▶ **Exercise instructions**:
Search the entries below for the word "clear" and copy each line that has it.

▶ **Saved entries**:
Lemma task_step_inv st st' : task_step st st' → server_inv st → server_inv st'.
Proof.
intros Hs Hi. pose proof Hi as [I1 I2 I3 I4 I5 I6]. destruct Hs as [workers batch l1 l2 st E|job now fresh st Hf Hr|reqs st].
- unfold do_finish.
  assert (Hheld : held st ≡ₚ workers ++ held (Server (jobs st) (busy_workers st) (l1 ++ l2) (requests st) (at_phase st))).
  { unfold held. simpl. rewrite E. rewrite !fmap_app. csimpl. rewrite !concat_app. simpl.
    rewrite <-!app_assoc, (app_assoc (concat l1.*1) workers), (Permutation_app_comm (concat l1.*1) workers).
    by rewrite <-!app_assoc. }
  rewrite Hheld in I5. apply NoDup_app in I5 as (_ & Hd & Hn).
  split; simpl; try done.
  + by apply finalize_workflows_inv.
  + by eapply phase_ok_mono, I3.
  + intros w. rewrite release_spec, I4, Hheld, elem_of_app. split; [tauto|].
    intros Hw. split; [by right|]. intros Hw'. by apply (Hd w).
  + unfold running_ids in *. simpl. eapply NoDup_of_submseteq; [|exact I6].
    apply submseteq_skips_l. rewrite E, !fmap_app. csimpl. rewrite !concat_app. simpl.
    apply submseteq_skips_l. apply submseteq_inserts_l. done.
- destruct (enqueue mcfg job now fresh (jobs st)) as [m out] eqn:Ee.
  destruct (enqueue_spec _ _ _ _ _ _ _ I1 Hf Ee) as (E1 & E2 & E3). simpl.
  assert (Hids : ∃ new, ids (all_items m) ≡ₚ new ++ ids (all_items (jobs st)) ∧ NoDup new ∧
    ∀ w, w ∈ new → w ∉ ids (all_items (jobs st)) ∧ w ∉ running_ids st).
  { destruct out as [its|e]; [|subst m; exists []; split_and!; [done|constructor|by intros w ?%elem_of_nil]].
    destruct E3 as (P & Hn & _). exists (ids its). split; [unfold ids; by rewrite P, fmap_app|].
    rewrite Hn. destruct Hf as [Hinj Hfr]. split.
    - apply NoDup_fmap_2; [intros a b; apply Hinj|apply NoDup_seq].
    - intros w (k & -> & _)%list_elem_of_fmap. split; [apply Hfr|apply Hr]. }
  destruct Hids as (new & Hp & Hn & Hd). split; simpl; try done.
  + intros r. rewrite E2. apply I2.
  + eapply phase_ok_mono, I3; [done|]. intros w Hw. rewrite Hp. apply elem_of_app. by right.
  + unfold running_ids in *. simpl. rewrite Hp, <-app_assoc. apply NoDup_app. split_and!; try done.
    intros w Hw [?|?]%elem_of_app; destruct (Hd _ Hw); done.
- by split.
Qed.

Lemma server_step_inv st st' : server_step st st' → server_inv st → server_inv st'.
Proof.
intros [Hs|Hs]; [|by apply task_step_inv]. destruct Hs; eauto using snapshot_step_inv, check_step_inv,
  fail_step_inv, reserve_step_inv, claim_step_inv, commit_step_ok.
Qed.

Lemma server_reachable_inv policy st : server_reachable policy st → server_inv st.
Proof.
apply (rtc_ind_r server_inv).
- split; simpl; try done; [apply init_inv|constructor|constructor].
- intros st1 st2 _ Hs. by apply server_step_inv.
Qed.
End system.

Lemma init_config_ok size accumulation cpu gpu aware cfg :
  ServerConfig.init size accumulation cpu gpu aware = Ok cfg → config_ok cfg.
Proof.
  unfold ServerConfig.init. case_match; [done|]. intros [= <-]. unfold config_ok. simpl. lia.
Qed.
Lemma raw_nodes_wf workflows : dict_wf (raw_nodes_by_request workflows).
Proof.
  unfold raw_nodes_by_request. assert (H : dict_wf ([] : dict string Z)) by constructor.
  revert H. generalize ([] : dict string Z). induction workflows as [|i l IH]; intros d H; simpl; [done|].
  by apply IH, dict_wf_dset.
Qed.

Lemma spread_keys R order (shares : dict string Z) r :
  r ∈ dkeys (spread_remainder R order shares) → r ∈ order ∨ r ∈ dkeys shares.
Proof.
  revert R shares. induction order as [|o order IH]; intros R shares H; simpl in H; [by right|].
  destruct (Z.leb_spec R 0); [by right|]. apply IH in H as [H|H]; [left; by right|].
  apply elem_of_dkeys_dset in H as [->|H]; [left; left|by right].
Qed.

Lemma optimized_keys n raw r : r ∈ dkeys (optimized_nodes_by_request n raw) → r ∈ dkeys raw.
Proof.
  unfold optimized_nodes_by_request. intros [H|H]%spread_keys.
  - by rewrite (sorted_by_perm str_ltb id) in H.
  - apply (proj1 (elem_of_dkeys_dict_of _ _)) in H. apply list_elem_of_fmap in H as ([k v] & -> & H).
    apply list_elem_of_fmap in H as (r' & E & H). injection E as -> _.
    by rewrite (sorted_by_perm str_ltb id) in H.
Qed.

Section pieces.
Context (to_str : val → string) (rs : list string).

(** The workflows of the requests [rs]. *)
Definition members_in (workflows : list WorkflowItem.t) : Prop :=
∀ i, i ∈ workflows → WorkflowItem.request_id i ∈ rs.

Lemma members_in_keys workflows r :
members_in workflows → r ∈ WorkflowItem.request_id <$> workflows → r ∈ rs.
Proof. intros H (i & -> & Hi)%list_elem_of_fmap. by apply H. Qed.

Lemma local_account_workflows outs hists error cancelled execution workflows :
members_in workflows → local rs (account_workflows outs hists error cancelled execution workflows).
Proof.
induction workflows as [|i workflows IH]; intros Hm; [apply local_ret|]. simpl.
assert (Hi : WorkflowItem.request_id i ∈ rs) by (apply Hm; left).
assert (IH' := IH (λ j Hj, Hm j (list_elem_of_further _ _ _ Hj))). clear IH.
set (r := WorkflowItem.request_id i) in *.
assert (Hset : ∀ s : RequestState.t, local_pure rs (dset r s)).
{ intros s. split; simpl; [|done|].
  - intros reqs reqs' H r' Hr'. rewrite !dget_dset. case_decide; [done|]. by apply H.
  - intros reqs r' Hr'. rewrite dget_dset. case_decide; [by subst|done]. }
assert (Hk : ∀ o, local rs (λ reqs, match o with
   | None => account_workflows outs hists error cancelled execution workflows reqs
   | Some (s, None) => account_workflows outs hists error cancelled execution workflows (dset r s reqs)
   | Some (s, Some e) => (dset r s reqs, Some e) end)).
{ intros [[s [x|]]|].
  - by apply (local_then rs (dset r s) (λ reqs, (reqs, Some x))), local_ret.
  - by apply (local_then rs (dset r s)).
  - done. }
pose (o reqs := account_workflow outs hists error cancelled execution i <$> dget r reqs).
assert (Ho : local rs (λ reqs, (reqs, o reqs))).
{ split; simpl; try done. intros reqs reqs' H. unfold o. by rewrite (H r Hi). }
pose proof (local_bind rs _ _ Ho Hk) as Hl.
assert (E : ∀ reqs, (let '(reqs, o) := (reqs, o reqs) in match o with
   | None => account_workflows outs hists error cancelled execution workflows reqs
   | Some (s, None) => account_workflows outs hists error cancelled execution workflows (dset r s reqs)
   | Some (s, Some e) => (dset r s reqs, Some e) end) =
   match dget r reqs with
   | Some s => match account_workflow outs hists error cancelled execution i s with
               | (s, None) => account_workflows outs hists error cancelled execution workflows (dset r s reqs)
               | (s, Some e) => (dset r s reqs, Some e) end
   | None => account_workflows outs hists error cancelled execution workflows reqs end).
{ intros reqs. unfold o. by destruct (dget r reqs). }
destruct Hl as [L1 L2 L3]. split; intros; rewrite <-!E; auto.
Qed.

---

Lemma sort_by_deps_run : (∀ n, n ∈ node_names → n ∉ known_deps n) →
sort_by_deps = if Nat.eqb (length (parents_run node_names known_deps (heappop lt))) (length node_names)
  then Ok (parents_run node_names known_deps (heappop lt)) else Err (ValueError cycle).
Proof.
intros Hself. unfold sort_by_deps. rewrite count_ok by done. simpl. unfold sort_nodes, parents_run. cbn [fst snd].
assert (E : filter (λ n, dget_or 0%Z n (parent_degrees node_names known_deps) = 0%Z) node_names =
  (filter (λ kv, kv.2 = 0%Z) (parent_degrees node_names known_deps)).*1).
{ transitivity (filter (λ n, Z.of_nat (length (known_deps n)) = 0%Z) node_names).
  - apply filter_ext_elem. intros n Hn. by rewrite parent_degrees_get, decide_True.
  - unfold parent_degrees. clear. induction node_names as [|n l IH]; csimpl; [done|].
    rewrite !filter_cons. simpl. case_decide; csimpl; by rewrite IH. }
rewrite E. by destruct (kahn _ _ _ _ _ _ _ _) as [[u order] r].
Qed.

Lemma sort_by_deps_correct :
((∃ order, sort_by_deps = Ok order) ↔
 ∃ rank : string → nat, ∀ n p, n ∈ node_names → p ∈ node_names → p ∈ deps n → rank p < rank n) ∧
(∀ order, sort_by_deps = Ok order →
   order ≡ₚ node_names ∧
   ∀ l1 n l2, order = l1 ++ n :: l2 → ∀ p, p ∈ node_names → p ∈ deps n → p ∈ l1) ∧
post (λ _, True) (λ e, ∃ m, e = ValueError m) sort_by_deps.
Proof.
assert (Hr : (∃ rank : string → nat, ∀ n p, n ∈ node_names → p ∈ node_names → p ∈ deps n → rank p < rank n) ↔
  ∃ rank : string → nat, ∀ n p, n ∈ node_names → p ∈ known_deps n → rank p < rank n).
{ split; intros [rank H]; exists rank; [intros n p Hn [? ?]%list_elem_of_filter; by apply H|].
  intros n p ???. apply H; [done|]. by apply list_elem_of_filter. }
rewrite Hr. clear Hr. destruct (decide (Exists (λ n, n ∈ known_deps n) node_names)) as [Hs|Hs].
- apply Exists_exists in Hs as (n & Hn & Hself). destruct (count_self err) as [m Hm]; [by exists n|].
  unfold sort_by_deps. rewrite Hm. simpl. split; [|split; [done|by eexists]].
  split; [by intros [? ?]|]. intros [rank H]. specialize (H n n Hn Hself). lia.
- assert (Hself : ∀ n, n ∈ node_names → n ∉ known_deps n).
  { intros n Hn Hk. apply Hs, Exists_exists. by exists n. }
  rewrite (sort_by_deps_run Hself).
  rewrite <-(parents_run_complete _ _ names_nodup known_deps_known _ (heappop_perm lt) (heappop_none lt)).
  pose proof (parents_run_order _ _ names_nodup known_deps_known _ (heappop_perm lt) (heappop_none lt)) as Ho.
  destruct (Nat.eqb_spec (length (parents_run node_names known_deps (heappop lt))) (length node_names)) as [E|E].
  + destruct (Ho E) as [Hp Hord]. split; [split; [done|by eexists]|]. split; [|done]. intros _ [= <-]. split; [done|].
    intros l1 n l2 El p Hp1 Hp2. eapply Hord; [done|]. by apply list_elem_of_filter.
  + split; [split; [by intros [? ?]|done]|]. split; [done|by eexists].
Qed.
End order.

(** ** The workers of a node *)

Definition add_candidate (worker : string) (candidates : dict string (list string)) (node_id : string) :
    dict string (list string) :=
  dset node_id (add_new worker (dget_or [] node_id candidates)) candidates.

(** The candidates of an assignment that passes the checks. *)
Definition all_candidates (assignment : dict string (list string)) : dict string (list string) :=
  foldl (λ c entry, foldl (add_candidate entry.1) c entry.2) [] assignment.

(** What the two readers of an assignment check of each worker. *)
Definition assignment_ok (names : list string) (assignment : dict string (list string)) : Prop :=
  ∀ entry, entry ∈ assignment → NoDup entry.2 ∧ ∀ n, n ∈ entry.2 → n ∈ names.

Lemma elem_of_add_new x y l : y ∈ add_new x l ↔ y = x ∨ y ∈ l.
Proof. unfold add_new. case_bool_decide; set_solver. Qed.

▶ **Written solution**:
assert (IH' := IH (λ j Hj, Hm j (list_elem_of_further _ _ _ Hj))). clear IH.
  - unfold parent_degrees. clear. induction node_names as [|n l IH]; csimpl; [done|].
rewrite Hr. clear Hr. destruct (decide (Exists (λ n, n ∈ known_deps n) node_names)) as [Hs|Hs].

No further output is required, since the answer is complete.